Although “going green” trends surfaced years ago, staff at Jennette’s Pier continues to take strides to educate the public about conservation. In addition, our Green Team initiatives include monthly beach sweeps for litter, stepped-up recycling efforts and educating anglers about fisheries sustainability including catch and release fishing.
Another staff project includes assisting the Outer Banks Marine Mammal Stranding Network. A handful of pier workers take turns monitoring the stranding hotline or “whale phone,” as it’s become known.
And this time of year, whales and dolphins do occasionally strand on Dare County beaches. When this happens, most of the time these marine mammals are diseased, sick and dying.

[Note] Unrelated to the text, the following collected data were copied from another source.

(** * migrate: version tracking and sequencing of schema migrations

    A shallow embedding of the Go package [migrate]: the [Adapter] interface
    and the table adapter of [adapter.go], and the sequencer ([ExecQueries],
    [Up], [UpToVersion], [DownToVersion]) of the package's main file.

    Go values are modelled as follows.
    - [int] is [Z].  The only arithmetic of the package is [i + 1] on a slice
      index, which cannot leave the range of a 64-bit [int].
    - [error] is [option error]: [None] is [nil].
    - [ctx] and [db] give access to the database and, through the closures
      of the migrations, to the state of the caller.  All of it is one value
      of a type [W], the world, threaded through every call.
    - A function with effects is a function from the world to its result and
      the new world.  The sequencer also keeps the list of the calls it
      makes, in order: the statements on which operations run, and in
      which order, are statements on that list. *)

From Stdlib Require Import ZArith List String Bool Lia DecimalString.
Import ListNotations.

Open Scope string_scope.
Open Scope list_scope.
Open Scope Z_scope.

Infix "+++" := String.append (right associativity, at level 60).

(** ** Errors and formatting *)

(** An [error] is either the sentinel [sql.ErrNoRows], which the code
    compares by identity, or an error made of a message ([errors.New],
    [fmt.Errorf], the errors of a driver). *)
Inductive error : Type :=
| ErrNoRows
| errorString (s : string).

Definition Error (err : error) : string :=
  match err with
  | ErrNoRows => "sql: no rows in result set"
  | errorString s => s
  end.

(** The verb [%d] of [fmt] on an [int]. *)
Definition itoa (d : Z) : string := NilZero.string_of_int (Z.to_int d).

(** [fmt.Errorf(before ++ "%s", err)]. *)
Definition Errorf_s (before : string) (err : error) : error :=
  errorString (before +++ Error err).

(** [fmt.Errorf(before ++ "%d: %s", d, err)]. *)
Definition Errorf_d_s (before : string) (d : Z) (err : error) : error :=
  errorString (before +++ itoa d +++ ": " +++ Error err).

(** [fmt.Sprintf(before ++ "%d", d)], the message of a [Log] call. *)
Definition Sprintf_d (before : string) (d : Z) : string := before +++ itoa d.

(** ** The calls the package makes *)

(** One entry per call to the adapter, to a migration function or to the
    database, with the arguments that identify it and what it returned.  A
    migration function is an opaque closure: its call is identified by the
    version the sequencer computed for it ([i + 1]). *)
Inductive call : Type :=
| CallPrepare (ret : option error)
| CallQuery (ret : Z * option error)
| CallLog (msg : string)
| CallUp (version : Z) (ret : option error)
| CallDown (version : Z) (ret : option error)
| CallInsert (version : Z) (upgrade : bool) (comment : string) (ret : option error)
| CallExec (query : string) (ret : option error).

(** The calls to migration bodies, and the calls that write a record. *)
Definition is_body (c : call) : bool :=
  match c with
  | CallUp _ _ | CallDown _ _ => true
  | _ => false
  end.

Definition is_insert (c : call) : bool :=
  match c with
  | CallInsert _ _ _ _ => true
  | _ => false
  end.

Definition bodies (tr : list call) : list call := filter is_body tr.
Definition inserts (tr : list call) : list call := filter is_insert tr.

(** ** The interface [Adapter] *)

(** [Adapter] over a world [W], implemented by a type [T]. *)
Class Adapter (W T : Type) : Type := {
  Log : T -> string -> W -> W;
  PrepareSchemaVersions : T -> W -> option error * W;
  QuerySchemaVersion : T -> W -> (Z * option error) * W;
  InsertSchemaVersion : T -> Z -> bool -> string -> W -> option error * W
}.

(** ** Computations *)

Section Computations.

Variable W : Type.

(** A computation: from the world to a result, the new world and the
    calls made. *)
Definition M (A : Type) : Type := W -> A * W * list call.

Definition ret {A : Type} (a : A) : M A := fun w => (a, w, []).

Definition bind {A B : Type} (m : M A) (k : A -> M B) : M B :=
  fun w =>
    let '(a, w1, t1) := m w in
    let '(b, w2, t2) := k a w1 in
    (b, w2, t1 ++ t2).

(** A call to [f], recorded as [c] of its result. *)
Definition invoke {A : Type} (f : W -> A * W) (c : A -> call) : M A :=
  fun w => let '(a, w1) := f w in (a, w1, [c a]).

End Computations.

Arguments ret {W A} a.
Arguments bind {W A B} m k.
Arguments invoke {W A} f c.

Notation "x <- m ;; k" := (bind m (fun x => k))
  (at level 61, m at next level, right associativity).
Notation "m ;;; k" := (bind m (fun _ => k))
  (at level 61, right associativity).

(** ** Sequencer *)

Section Sequencer.

Variable W : Type.

(** [type MigrationFunc func(ctx context.Context, db *sql.DB) error] *)
Definition MigrationFunc : Type := W -> option error * W.

Record Migration : Type := {
  Comment : string;
  Up : MigrationFunc;
  Down : MigrationFunc
}.

(** *** [ExecQueries] *)

Section Queries.

(** [db.ExecContext(ctx, q)]: what the database does with a statement
    is not the package's; the result value is dropped by the code. *)
Variable ExecContext : string -> W -> option error * W.

(** [for i, q := range queries] of [ExecQueries]. *)
Fixpoint execLoop (i : Z) (queries : list string) : M W (option error) :=
  match queries with
  | [] => ret None
  | q :: rest =>
      err <- invoke (ExecContext q) (CallExec q) ;;
      match err with
      | Some err => ret (Some (Errorf_d_s "error with query " i err))
      | None => execLoop (i + 1) rest
      end
  end.

(** The migration function [ExecQueries(queries)]: the loop, as the
    opaque function a [Migration] holds. *)
Definition ExecQueries (queries : list string) : MigrationFunc :=
  fun w => let '(err, w1, _) := execLoop 0 queries w in (err, w1).

End Queries.

(** *** [UpToVersion], [Up] and [DownToVersion] *)

Context {T : Type} {AdapterT : Adapter W T}.

Definition callLog (adapter : T) (msg : string) : M W unit :=
  fun w => (tt, Log adapter msg w, [CallLog msg]).

Definition callPrepare (adapter : T) : M W (option error) :=
  invoke (PrepareSchemaVersions adapter) CallPrepare.

Definition callQuery (adapter : T) : M W (Z * option error) :=
  invoke (QuerySchemaVersion adapter) CallQuery.

Definition callInsert (adapter : T) (version : Z) (upgrade : bool)
    (comment : string) : M W (option error) :=
  invoke (InsertSchemaVersion adapter version upgrade comment)
         (CallInsert version upgrade comment).

(** The part of the body of the loop of [UpToVersion] that has effects
    (from the [Log] call to the end of the body); the result is the error
    the function returns with, [None] when the loop goes on. *)
Definition upStep (adapter : T) (version : Z) (m : Migration) : M W (option error) :=
  callLog adapter (Sprintf_d "Upgrading database to version " version) ;;;
  err <- invoke (Up m) (CallUp version) ;;
  match err with
  | Some err =>
      ret (Some (Errorf_d_s "error upgrading database to version " version err))
  | None =>
      err <- callInsert adapter version true (Comment m) ;;
      match err with
      | Some err =>
          ret (Some (Errorf_d_s "error inserting schema version for version " version err))
      | None => ret None
      end
  end.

Stranding teams respond to the scene to help educate concerned on-lookers about these events and why this happens. Basic data is also collected; length, sex and species identification are taken. In some cases, the animal’s body is kept so scientists can study the biology of marine mammals that call the Outer Banks home.
In one case, a Gervais’ beaked whale that stranded in Salvo on Hatteras Island in July 2012, was saved and its skeleton was rearticulated by Keith Rittmaster, curator of Natural Sciences, N.C. Maritime Museum in Beaufort. The display was installed as a new exhibit at Jennette’s Pier in November 2017.
In addition, the museum hosts an annual whale symposium on Friday, April 4.